Find the line holding "ref_thread_id := source_id;" in the entries below. Give it again exactly, along with every line after it up to and including the line holding "else fun '(d, db) =>".

■ ■ ■

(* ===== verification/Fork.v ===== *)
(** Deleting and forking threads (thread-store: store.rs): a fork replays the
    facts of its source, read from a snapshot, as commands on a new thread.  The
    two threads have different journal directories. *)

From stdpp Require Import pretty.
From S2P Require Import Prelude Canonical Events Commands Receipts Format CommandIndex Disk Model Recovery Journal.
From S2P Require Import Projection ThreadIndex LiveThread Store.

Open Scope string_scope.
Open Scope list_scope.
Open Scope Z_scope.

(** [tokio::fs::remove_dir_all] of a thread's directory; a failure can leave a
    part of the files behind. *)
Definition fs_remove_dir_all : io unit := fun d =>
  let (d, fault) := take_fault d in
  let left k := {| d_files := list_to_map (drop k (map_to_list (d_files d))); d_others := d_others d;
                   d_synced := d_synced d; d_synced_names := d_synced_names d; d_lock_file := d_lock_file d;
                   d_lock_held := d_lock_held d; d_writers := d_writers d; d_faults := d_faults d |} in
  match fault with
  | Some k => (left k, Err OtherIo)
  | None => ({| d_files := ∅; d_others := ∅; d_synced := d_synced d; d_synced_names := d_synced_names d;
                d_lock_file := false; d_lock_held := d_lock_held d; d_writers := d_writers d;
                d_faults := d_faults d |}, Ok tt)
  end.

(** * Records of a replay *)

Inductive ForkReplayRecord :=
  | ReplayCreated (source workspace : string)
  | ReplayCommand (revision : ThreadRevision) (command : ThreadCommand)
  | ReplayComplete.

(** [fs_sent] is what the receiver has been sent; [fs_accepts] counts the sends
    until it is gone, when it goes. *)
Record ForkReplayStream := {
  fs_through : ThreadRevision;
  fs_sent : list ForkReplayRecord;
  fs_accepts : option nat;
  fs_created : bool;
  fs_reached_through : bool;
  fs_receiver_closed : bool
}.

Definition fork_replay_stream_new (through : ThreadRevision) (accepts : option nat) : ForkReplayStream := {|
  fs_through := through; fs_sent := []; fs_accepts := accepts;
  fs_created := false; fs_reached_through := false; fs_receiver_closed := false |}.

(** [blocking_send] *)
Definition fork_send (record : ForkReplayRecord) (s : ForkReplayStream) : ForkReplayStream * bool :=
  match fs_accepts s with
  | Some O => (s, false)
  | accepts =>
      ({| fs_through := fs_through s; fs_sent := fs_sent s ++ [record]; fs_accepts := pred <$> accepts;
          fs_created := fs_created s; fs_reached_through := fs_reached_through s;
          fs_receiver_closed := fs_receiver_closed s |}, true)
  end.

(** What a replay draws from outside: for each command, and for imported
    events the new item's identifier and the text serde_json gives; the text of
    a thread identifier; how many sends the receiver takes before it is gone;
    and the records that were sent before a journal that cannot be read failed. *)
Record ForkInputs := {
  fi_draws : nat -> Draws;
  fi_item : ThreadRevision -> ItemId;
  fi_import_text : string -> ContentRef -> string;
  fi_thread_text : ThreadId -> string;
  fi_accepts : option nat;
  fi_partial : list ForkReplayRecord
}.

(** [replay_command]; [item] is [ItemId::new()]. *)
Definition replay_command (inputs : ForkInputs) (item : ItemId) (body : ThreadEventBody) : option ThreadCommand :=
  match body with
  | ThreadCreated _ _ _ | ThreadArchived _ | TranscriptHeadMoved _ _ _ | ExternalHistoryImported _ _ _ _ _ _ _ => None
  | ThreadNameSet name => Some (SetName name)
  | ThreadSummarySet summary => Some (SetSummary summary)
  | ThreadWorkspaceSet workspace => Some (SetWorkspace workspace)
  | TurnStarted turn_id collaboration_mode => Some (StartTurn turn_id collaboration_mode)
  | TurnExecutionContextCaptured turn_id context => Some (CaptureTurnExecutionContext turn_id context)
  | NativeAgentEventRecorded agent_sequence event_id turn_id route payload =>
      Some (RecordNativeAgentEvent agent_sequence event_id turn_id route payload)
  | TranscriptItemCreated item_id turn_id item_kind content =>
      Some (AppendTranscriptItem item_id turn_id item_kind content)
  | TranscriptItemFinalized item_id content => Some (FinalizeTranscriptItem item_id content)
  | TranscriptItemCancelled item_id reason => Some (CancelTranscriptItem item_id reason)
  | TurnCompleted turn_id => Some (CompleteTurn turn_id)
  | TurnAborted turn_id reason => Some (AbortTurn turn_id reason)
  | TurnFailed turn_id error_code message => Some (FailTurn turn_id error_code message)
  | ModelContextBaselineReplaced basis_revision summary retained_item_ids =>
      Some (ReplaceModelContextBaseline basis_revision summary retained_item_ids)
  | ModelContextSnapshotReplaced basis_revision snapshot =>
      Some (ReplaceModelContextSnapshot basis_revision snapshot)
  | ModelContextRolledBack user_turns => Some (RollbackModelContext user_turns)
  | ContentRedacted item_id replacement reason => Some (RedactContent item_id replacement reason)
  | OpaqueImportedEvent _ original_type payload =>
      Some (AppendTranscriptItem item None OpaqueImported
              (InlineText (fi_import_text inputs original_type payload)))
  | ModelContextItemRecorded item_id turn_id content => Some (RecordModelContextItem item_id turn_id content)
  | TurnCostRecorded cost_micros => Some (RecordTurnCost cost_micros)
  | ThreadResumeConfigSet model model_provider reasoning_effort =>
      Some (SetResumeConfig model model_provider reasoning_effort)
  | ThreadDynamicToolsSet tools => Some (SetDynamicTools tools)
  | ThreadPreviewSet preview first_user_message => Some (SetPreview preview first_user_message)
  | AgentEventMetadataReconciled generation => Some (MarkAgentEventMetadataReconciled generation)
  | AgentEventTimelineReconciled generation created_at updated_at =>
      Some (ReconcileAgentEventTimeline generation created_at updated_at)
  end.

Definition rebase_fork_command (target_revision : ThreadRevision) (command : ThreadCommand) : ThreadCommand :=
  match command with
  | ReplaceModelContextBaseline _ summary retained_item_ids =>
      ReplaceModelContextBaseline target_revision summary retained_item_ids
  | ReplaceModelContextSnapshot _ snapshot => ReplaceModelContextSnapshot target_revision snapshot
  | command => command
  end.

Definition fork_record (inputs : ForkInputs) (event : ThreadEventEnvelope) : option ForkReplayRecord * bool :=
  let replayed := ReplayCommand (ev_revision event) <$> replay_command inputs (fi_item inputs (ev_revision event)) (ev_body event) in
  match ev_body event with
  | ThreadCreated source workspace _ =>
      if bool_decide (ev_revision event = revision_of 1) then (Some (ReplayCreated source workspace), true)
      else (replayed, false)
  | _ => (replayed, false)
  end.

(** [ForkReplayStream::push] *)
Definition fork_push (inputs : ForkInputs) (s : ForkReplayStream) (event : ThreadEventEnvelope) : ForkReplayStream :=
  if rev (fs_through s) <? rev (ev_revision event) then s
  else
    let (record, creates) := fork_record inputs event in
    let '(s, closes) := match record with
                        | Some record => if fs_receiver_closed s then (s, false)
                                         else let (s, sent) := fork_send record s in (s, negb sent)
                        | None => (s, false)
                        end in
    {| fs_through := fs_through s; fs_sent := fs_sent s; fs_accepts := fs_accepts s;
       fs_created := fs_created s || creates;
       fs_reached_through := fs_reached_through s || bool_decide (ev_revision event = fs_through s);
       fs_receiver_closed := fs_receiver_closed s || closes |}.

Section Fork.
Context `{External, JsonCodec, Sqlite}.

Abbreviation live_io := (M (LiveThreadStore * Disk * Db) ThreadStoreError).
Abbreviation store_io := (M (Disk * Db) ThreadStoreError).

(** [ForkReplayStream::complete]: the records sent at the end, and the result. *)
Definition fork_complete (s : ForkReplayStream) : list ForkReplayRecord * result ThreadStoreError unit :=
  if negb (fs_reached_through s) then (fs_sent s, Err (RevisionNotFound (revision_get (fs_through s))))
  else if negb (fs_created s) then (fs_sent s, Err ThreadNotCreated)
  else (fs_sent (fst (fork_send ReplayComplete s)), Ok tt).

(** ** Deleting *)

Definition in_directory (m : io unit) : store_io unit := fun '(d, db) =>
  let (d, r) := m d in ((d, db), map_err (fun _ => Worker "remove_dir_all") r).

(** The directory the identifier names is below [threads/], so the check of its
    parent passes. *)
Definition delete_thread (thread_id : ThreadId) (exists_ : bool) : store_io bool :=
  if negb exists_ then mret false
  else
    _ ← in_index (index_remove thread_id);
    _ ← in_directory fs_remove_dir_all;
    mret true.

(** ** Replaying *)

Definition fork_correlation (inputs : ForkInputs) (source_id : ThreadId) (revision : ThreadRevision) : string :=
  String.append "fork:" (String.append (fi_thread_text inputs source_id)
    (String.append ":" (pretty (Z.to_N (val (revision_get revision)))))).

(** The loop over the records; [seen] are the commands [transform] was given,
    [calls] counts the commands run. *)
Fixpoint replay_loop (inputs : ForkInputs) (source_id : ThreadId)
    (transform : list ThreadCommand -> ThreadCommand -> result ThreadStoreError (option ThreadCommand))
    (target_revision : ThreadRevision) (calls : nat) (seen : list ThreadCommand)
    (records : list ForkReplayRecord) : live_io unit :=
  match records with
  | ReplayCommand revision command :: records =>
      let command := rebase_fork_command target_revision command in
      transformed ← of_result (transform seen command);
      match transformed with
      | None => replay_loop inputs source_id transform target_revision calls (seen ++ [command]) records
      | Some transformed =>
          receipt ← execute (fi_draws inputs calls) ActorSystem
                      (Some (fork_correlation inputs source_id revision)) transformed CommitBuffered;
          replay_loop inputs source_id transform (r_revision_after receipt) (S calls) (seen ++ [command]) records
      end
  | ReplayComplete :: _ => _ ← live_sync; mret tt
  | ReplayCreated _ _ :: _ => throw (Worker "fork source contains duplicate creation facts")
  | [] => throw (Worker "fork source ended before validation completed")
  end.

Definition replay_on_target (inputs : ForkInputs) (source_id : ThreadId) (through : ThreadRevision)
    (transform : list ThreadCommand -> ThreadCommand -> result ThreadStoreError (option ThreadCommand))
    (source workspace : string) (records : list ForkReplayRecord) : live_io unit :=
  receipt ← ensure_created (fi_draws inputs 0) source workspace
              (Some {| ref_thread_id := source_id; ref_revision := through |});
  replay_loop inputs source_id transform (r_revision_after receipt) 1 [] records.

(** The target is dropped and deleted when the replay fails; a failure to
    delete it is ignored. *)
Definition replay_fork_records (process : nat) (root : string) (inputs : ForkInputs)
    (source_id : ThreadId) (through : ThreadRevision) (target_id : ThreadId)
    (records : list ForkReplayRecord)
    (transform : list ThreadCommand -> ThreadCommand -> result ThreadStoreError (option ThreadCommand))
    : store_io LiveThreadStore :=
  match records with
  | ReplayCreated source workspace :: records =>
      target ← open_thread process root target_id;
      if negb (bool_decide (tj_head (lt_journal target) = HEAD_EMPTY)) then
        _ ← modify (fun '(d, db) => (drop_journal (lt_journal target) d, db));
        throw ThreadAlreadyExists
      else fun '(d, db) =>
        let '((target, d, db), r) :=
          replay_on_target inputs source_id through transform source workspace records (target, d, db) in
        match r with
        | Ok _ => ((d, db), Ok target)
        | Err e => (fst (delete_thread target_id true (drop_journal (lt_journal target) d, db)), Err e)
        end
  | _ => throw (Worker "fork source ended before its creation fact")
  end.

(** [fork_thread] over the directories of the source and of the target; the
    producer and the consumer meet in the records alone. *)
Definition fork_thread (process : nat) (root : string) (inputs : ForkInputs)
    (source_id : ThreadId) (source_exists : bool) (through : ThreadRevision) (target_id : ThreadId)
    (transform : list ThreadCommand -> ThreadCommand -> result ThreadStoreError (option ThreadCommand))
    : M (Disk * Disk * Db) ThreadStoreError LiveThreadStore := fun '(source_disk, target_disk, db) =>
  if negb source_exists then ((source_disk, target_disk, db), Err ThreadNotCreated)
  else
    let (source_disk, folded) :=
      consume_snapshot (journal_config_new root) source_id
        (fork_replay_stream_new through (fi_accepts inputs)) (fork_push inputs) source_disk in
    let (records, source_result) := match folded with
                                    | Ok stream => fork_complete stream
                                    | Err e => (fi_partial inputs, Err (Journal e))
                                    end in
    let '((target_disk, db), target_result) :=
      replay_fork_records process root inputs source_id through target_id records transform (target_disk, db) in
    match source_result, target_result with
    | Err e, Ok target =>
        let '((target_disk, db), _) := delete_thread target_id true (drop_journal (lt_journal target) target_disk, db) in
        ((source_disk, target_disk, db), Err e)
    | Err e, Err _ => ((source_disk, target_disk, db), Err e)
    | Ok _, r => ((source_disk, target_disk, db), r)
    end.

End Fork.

■ ■ ■

Response to the exercise:
              (Some {| ref_thread_id := source_id; ref_revision := through |});
  replay_loop inputs source_id transform (r_revision_after receipt) 1 [] records.

(** The target is dropped and deleted when the replay fails; a failure to
    delete it is ignored. *)
Definition replay_fork_records (process : nat) (root : string) (inputs : ForkInputs)
    (source_id : ThreadId) (through : ThreadRevision) (target_id : ThreadId)
    (records : list ForkReplayRecord)
    (transform : list ThreadCommand -> ThreadCommand -> result ThreadStoreError (option ThreadCommand))
    : store_io LiveThreadStore :=
  match records with
  | ReplayCreated source workspace :: records =>
      target ← open_thread process root target_id;
      if negb (bool_decide (tj_head (lt_journal target) = HEAD_EMPTY)) then
        _ ← modify (fun '(d, db) => (drop_journal (lt_journal target) d, db));
        throw ThreadAlreadyExists
      else fun '(d, db) =>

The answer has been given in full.